Post colonial America likes to think of itself as 'having
had a fresh start'. But, it has no allegiance to ancestry, and without that, one may have freedom to 'be free' - but, one
also has less of a base for local responsibility. .. or; Tribal responsibility.
Now, I want you to know that I like
my freedom of tribal responsibility, I like my total freedom - BUT, America did not give that to me; I was born with that.
I was a child of the world first. The 'new America' cannot take that away from me.
The new America is not free.
It is bound by Law, Money & Social Mores.
I saw a painting today at the MET in NYC of a Natchez indian couple delivering
a baby by a river side, in the wild - and that was freedom to me. No hospital; if the baby died - the baby died... if
it lived - it lived. The couple was strong and beautifully natural, and no court in the world could preside over them;
only their own selves: That is natural freedom.

At dinner tonight my friend (and Band Mate Rick Gehrenbeck) said
"We all but killed off the indigenous people - America is all immigrants. We have very little shared ancient history".
My friend Marco added that "in America, people "go off to college, and re settle, and that adds a break in the chain
of home and community" (and ultimately - culture). This combined with the industrial revolution, and subsequent
world trade dynasties, and the greedy wrestle towards monopolistic capitalism has crushed any hope America once had towards
developing it's own noble soul.
We can't come back from that - FOX news & CNN and the global financial
/ political machinery won't let us.
I believe tonight that America has lost the dream. It has even lost the war.
I believe that there is no turning back.
I believe that my only recourse is to reject it all, and to live in my own
dream, and to try to stay out of jail for doing so.

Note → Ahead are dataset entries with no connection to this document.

(** * Github-Commit-Analyzer: the analysis pipeline of server/index.js

    A shallow embedding of the server's pipeline (repo reference parser,
    progress channel registry, commit collector, enrichment loop, per-commit
    summarizer, area ranking) together with the properties that the
    specification states about it.

    Conventions of the embedding:
    - JS strings are [string]s; the embedding covers ASCII text, so the case
      mapping and the white space of [trim] are the ASCII ones.
    - JS numbers that the pipeline only counts and compares (sizes, caps,
      time stamps in milliseconds) are [Z].
    - a JS [Map] whose iteration order is observed is an association list in
      insertion order; the channel registry, which is only looked up by key,
      is a [gmap].
    - the hosting API and the model are collaborators: their answers are the
      fields of a record, and every call made to them is logged in a trace. *)

From Stdlib Require Import ZArith QArith List String Ascii Bool Lia Permutation Sorted.
From stdpp Require Import base option list sorting strings gmap.

Set Warnings "-register-all".

Local Open Scope string_scope.
Local Open Scope list_scope.
Local Open Scope Z_scope.

(* ===================================================================== *)
(** * Part I: the embedding                                               *)
(* ===================================================================== *)

(** ** JavaScript strings *)

Module JsString.

Definition isUpper (c : ascii) : bool :=
  let n := nat_of_ascii c in Nat.leb 65 n && Nat.leb n 90.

My original point is that the Robert Frank exhibit was beautiful.
Inspiring...
John Nelson told me about the Bauhaus Exhibit at MOMA so I went there today too. Stunning.
The
design esthetics and the architectural influences on everything made total sense,
There was a film they played of a
well constructed house: how a house should be laid out for optimal use that made complete sense to me. The Nazi's deconstructed
the bauhaus movement.
But that is another long ramble...
NYC has never been the same to me since Arnie,
Lesa, Kalea, Ted, Robert, Christian, Cliff, Laura and all the Hawaiian's moved away out west - but it was sure nice to feel
that even without that local aloha - NYC can still inspire.